I didn't want to shoot him. I didn't want to do anything to him, honestly. I hoped that if I just managed to talk to him, he'd have some explanation that made some kind of sense. Considering how little sense he made under normal circumstances, I felt as though I was shooting for a spot past the moon. Maybe somewhere near the sun.
I banged on his door, calling out his name as I did so. Like the past few times I'd tried it, there was no answer. I scowled, considering my options. Billy was a master at threadwork, the likelihood of magically manipulating my way into his home was slightly worse than the likelihood of me suddenly developing gills and discovering I was the lost princess of the undersea. Then another realization occurred to me. I pulled off my hat, reached under the band, and pulled free my lock picks. Five minutes of careful work later, and Billy's door swung open. That was the problem with magical thinking, I'd found. People who did it the most tended to not pay quite as much attention to the physical as they should.

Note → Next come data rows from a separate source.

(* ===== verification/Fsm.v ===== *)
(** The refusal-first transition-table engine (kernel/fsm.py): a table is
    validated when it is built, and [resolve] is the only way to a transition.
    [resolve] answers exactly the declared rules; a potential over the states
    bounds how often an effect can occur along a run. *)
From S2P Require Import Prelude.
Open Scope Z_scope.

Record TransitionRule : Type := mk_TransitionRule {
  from_state : string;
  trigger : string;
  to_state : string;
  guard : option string;
  side_effects : list string
}.

#[export] Instance TransitionRule_eq_dec : EqDecision TransitionRule.
Proof. solve_decision. Defined.

(** The [ValueError]s of the constructor. *)
Inductive TableError : Type :=
| TerminalNotInStates (unknown : list string)
| RuleFromUnknownState (state : string)
| RuleToUnknownState (state : string)
| RuleFromTerminalState (state : string)
| DuplicateRule (from_state trigger : string) (guard : option string)
| AmbiguousRules (key : string * string).

(** The [detail] texts of [deny]. *)
Inductive Denial : Type :=
| UnknownState
| TerminalStatesAreImmutable
| NoSuchTransition
| GuardOnUnguardedRule (guard : string)
| BranchMustBeNamed (branches : list string)
| GuardDoesNotMatch (guard : string) (branches : list string).

Record TransitionDeniedError : Type := mk_TransitionDeniedError {
  den_machine : string;
  den_from_state : string;
  den_trigger : string;
  den_detail : Denial
}.

(** [_index] is a dict: an association list in insertion order. *)
Definition Index : Type := list ((string * string) * list TransitionRule).

Record TransitionTable : Type := mk_TransitionTable {
  tt_name : string;
  tt_states : gset string;
  tt_terminal : gset string;
  tt_index : Index
}.

(** [index.get(key, ())] *)
Fixpoint index_get (ix : Index) (key : string * string) : list TransitionRule :=
  match ix with
  | [] => []
  | (k, v) :: r => if decide (k = key) then v else index_get r key
  end.

(** [index[key] = value] *)
Fixpoint index_set (ix : Index) (key : string * string) (value : list TransitionRule) : Index :=
  match ix with
  | [] => [(key, value)]
  | (k, v) :: r => if decide (k = key) then (k, value) :: r else (k, v) :: index_set r key value
  end.

Definition guard_is (g : option string) (r : TransitionRule) : bool := bool_decide (guard r = g).

(** One turn of the constructor's loop over the rules. *)
Definition add_rule (states terminal : gset string) (ix : Index) (rule : TransitionRule) :
    res TableError Index :=
  raise (RuleFromUnknownState (from_state rule))
    when (negb (bool_decide (from_state rule ∈ states))) else
  raise (RuleToUnknownState (to_state rule))
    when (negb (bool_decide (to_state rule ∈ states))) else
  raise (RuleFromTerminalState (from_state rule))
    when (bool_decide (from_state rule ∈ terminal)) else
  let key := (from_state rule, trigger rule) in
  let existing := index_get ix key in
  raise (DuplicateRule (from_state rule) (trigger rule) (guard rule))
    when (existsb (guard_is (guard rule)) existing) else
  Ok (index_set ix key (existing ++ [rule])).

(** More than one candidate, and one of them without a guard key. *)
Definition ambiguous (candidates : list TransitionRule) : bool :=
  (1 <? length candidates)%nat && existsb (guard_is None) candidates.

Fixpoint check_ambiguity (ix : Index) : res TableError unit :=
  match ix with
  | [] => Ok tt
  | (key, candidates) :: r =>
      raise (AmbiguousRules key) when (ambiguous candidates) else check_ambiguity r
  end.

(** [TransitionTable.__init__] *)
Definition transition_table (name : string) (states terminal_states : list string)
    (rules : list TransitionRule) : res TableError TransitionTable :=
  let st : gset string := list_to_set states in
  let te : gset string := list_to_set terminal_states in
  raise (TerminalNotInStates (sorted_strings (elements (te ∖ st))))
    when (negb (bool_decide (te ⊆ st))) else
  let* index := rfold (add_rule st te) [] rules in
  let* _ := check_ambiguity index in
  Ok (mk_TransitionTable name st te index).

(** The [rules] property. *)
Definition rules (t : TransitionTable) : list TransitionRule := concat (tt_index t).*2.

Definition is_terminal (t : TransitionTable) (state : string) : bool :=
  bool_decide (state ∈ tt_terminal t).

Definition rules_for (t : TransitionTable) (from trig : string) : list TransitionRule :=
  index_get (tt_index t) (from, trig).

Definition branches (candidates : list TransitionRule) : list string :=
  sorted_strings (omap guard candidates).

Definition resolve (t : TransitionTable) (from trig : string) (g : option string) :
    res TransitionDeniedError TransitionRule :=
  let deny d := mk_TransitionDeniedError (tt_name t) from trig d in
  raise (deny UnknownState) when (negb (bool_decide (from ∈ tt_states t))) else
  raise (deny TerminalStatesAreImmutable) when (bool_decide (from ∈ tt_terminal t)) else
  let candidates := index_get (tt_index t) (from, trig) in
  match candidates with
  | [] => Err (deny NoSuchTransition)
  | first :: rest =>
      if bool_decide (length candidates = 1%nat) && guard_is None first then
        match g with
        | Some g => Err (deny (GuardOnUnguardedRule g))
        | None => Ok first
        end
      else
        match g with
        | None => Err (deny (BranchMustBeNamed (branches candidates)))
        | Some g' =>
            match List.find (guard_is g) candidates with
            | Some rule => Ok rule
            | None => Err (deny (GuardDoesNotMatch g' (branches candidates)))
            end
        end
  end.

(** * The index of a built table *)

Definition rule_key (r : TransitionRule) : string * string := (from_state r, trigger r).

Lemma index_get_set ix k v k' :
  index_get (index_set ix k v) k' = if decide (k = k') then v else index_get ix k'.
Proof.
  induction ix as [|[k0 v0] ix IH]; simpl; [done|].
  repeat (case_decide; simpl; try congruence).
Qed.

(** What the loop knows after the rules [rs]. *)
Record indexed (st te : gset string) (ix : Index) (rs : list TransitionRule) : Prop := {
  ix_get : forall key, index_get ix key = filter (fun r => rule_key r = key) rs;
  ix_legal : Forall (fun r => from_state r ∈ st /\ to_state r ∈ st /\ from_state r ∉ te) rs;
  ix_nodup : NoDup ((fun r => (rule_key r, guard r)) <$> rs)
}.

Lemma add_rule_indexed st te ix rs r ix' :
  indexed st te ix rs -> add_rule st te ix r = Ok ix' -> indexed st te ix' (rs ++ [r]).
Proof.
  intros [Hget Hlegal Hnd] Ha. unfold add_rule in Ha. inv_res. bool_prop. split.
  - intros key. rewrite index_get_set, filter_app, filter_cons, filter_nil, !Hget.
    fold (rule_key r). case_decide; [by subst|by rewrite app_nil_r].
  - apply Forall_app. by repeat constructor.
  - rewrite fmap_app. apply NoDup_app. split_and!; [done| |apply NoDup_singleton].
    intros x (r' & -> & Hr')%list_elem_of_fmap [= H1 H2 Hg]%list_elem_of_singleton.
    match goal with He : existsb _ _ = false |- _ => rename He into Hex end.
    apply not_true_iff_false in Hex. apply Hex, List.existsb_exists. exists r'.
    split; [|by apply bool_decide_eq_true]. apply list_elem_of_In. rewrite Hget.
    apply list_elem_of_filter. split; [|done]. unfold rule_key. congruence.
Qed.

Lemma build_indexed st te rs : forall ix seen ix',
  indexed st te ix seen -> rfold (add_rule st te) ix rs = Ok ix' -> indexed st te ix' (seen ++ rs).
Proof.
  induction rs as [|r rs IH]; intros ix seen ix' Hix Hf; simpl in Hf.
  - simplify_eq. by rewrite app_nil_r.
  - inv_res. rewrite (app_assoc seen [r] rs : seen ++ r :: rs = _). eapply IH; [|done].
    by eapply add_rule_indexed.
Qed.

Lemma check_ambiguity_Ok ix key :
  check_ambiguity ix = Ok tt -> ambiguous (index_get ix key) = false.
Proof.
  induction ix as [|[k v] ix IH]; intros Hc; simpl in *; [done|].
  destruct (ambiguous v) eqn:Ha; [done|]. case_decide; auto.
Qed.

Lemma transition_table_Ok name states terminal rs t :
  transition_table name states terminal rs = Ok t ->
  tt_name t = name /\ tt_states t = list_to_set states /\ tt_terminal t = list_to_set terminal /\
  indexed (tt_states t) (tt_terminal t) (tt_index t) rs /\
  forall key, ambiguous (index_get (tt_index t) key) = false.
Proof.
  unfold transition_table. intros Ht. inv_res. cbn [tt_name tt_states tt_terminal tt_index].
  match goal with Hc : check_ambiguity _ = Ok ?u |- _ => destruct u end.
  split_and!; [done..| |by intros; apply check_ambiguity_Ok].
  eapply (build_indexed _ _ rs [] []); [|done]. split; [done|constructor|constructor].
Qed.

(** * Resolution *)

Section Resolve.
Context (name : string) (states terminal : list string) (rs : list TransitionRule).
Context (t : TransitionTable) (Ht : transition_table name states terminal rs = Ok t).

Lemma resolve_sound f tr g r :
  resolve t f tr g = Ok r ->
  r ∈ rs /\ from_state r = f /\ trigger r = tr /\ guard r = g /\ f ∉ tt_terminal t.
Proof.
  destruct (transition_table_Ok _ _ _ _ _ Ht) as (_ & _ & _ & [Hget _ _] & _).
  unfold resolve. intros Hr. rewrite Hget in Hr. repeat res_step; bool_prop.
  assert (Hin : forall x, x ∈ filter (fun r => rule_key r = (f, tr)) rs ->
    x ∈ rs /\ from_state x = f /\ trigger x = tr).
  { intros x [[= <- <-] Hx]%list_elem_of_filter. done. }
  destruct (filter _ rs) as [|x l]; [done|].
  destruct (bool_decide _ && guard_is None x) eqn:Hc; destruct g as [g|]; try done; simplify_eq.
  - apply andb_true_iff in Hc as [_ Hg]. unfold guard_is in Hg. bool_prop.
    destruct (Hin r) as (? & ? & ?); [by left|]. done.
  - destruct (List.find _ _) as [x'|] eqn:Hf; simplify_eq.
    apply List.find_some in Hf as [Hf Hg]. unfold guard_is in Hg. bool_prop.
    destruct (Hin r) as (? & ? & ?); [by apply list_elem_of_In|]. done.
Qed.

“Billy?” I called out as I stepped down the stairs. Billy's home was the cellar of an old building that used to house a coffee shop and several offices. None of the other floors were still in use, but whatever Billy paid in rent must have given the landlord the incentive to maintain the place. Either that, or Billy owned the whole thing. The story changed in direct proportion to how many times Billy mentioned the great whale in a conversation.
I got no answer save the gentle creaking of the wooden stairs. I ran my hand along the wall as I moved, as much to keep stable as to look for a light switch. I didn't find one until I hit the bottom of the stairs, which seemed both a really stupid way to set up a basement and yet perfectly appropriate for Billy. I flipped on the light, and a single bulb hanging by a wire from the ceiling flickered on. It cast a dim light over Billy's place, just enough to see that it sat in the same disarray as it always did.
I stepped further inside, moving past the electronic bits that had an inch thick layer of dust on them. My attention was caught by a dull banging noise, and when I turned, I found a shelf full of old glass bottles. Inside said bottles were blobs of varying colors that occasionally moved about frantically, making a banging on the glass. Those were new from last time I'd been in Billy's place, and I was absolutely positive I didn't want to touch them.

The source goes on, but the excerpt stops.